In the listing below, which lines contain the string "left"? Copy them all.

● Extracted information
****

(** A thread that moves on, with the zone's variables as they are. *)
Lemma zinv_goto s t p : zinv s →
  pc_ok p (inside s t) = true → blocked (pc_of s t) = false → blocked p = false →
  (inside s t = true → settled p = true → settled (pc_of s t) = true) →
  z_locked s = 2 ∨ (waker (pc_of s t) = true → waker p = true) ∧ (waiting p = true → waiting (pc_of s t) = true) → zinv (goto t p s).
Proof.
  intros [H1 H2 H3 H4 H5 H6 H7 H8 H9] Hok Hb Hb' Hs Hw. split; try done.
  - intros u v. rewrite !inside_goto. apply H2.
  - setoid_rewrite inside_goto. done.
  - intros u. rewrite pc_goto, inside_goto. destruct (decide (u = t)) as [->|]; done.
  - intros u. rewrite pc_goto, inside_goto. destruct (decide (u = t)) as [->|]; [|apply H5]. intros Hi Hp. apply (H5 t Hi). auto.
  - intros u. rewrite pc_goto. destruct (decide (u = t)) as [->|]; [|apply H6]. rewrite (H6 t), Hb, Hb'. done.
  - intros [u Hu]. rewrite pc_goto in Hu. destruct Hw as [|[Hw Hwt]]; [by left|].
    assert (∃ u, waiting (pc_of s u) = true) as Hu' by (destruct (decide (u = t)) as [->|]; [exists t; auto|by exists u]).
    destruct (H9 Hu') as [|[|[v Hv]]]; [by left|by right; left|]. right. right. exists v. rewrite pc_goto. destruct (decide (v = t)) as [->|]; auto.
Qed.

(** A change of what the zone does not use. *)
Lemma zinv_other s s' : z_locked s' = z_locked s → z_owner s' = z_owner s → z_event s' = z_event s → threads s' = threads s → zinv s → zinv s'.
Proof.
  intros E1 E2 E3 E4 [H1 H2 H3 H4 H5 H6 H7 H8 H9]. unfold pc_of, inside in *. split; unfold pc_of, inside; rewrite ?E1, ?E2, ?E3, ?E4; done.
Qed.

(** Taking the zone. *)
Lemma zinv_acquire s t k v : zinv s → z_locked s = 0 → v = 1 ∨ v = 2 → enter_k k = true → blocked (pc_of s t) = false →
  (waker (pc_of s t) = true → v = 2) → zinv (goto t (ZE_owner k) (set_inside t true (with_locked v s))).
Proof.
  intros [H1 H2 H3 H4 H5 H6 H7 H8 H9] Hl Hv Hk Hb Hw. pose proof (proj1 H3 Hl) as Hout.
  set (s1 := with_locked v s). set (s2 := set_inside t true s1).
  assert (∀ u, inside s2 u = if decide (u = t) then true else false) as Hi by (intros u; unfold s2; rewrite inside_set; destruct (decide (u = t)); [done|apply Hout]).
  assert (∀ u, pc_of s2 u = pc_of s u) as Hp by (intros u; unfold s2; by rewrite pc_set_inside).
  split; try done.
  - change (0 ≤ v ≤ 2). lia.
  - intros u w. rewrite !inside_goto, !Hi. destruct (decide (u = t)), (decide (w = t)); congruence.
  - change ((v = 0 → ∀ u, inside (goto t (ZE_owner k) s2) u = false) ∧ (v ≠ 0 → ∃ u, inside (goto t (ZE_owner k) s2) u = true)).
    split; [lia|]. intros _. exists t. by rewrite inside_goto, Hi, decide_True.
  - intros u. rewrite pc_goto, inside_goto, Hi, Hp. destruct (decide (u = t)); [done|]. specialize (H4 u). by rewrite Hout in H4.
  - intros u. rewrite pc_goto, inside_goto, Hi. destruct (decide (u = t)); done.
  - intros u. rewrite pc_goto, Hp. destruct (decide (u = t)) as [->|]; [|apply H6]. change (z_event _) with (z_event s). rewrite (H6 t), Hb. done.
  - intros [u Hu]. rewrite pc_goto, Hp in Hu. destruct (decide (u = t)) as [->|]; [done|].
    change (v = 2 ∨ ev_word (z_event s) = 1 ∨ ∃ u, waker (pc_of (goto t (ZE_owner k) s2) u) = true).
    destruct (H9 ltac:(by exists u)) as [|[|[w Hw']]]; [lia|by right; left|]. destruct (decide (w = t)) as [->|Hne]; [left; auto|].
    right. right. exists w. by rewrite pc_goto, decide_False, Hp.
Qed.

****

● Exercise answer
  - intros [u Hu]. rewrite pc_goto in Hu. destruct Hw as [|[Hw Hwt]]; [by left|].
    destruct (H9 Hu') as [|[|[v Hv]]]; [by left|by right; left|]. right. right. exists v. rewrite pc_goto. destruct (decide (v = t)) as [->|]; auto.
    destruct (H9 ltac:(by exists u)) as [|[|[w Hw']]]; [lia|by right; left|]. destruct (decide (w = t)) as [->|Hne]; [left; auto|].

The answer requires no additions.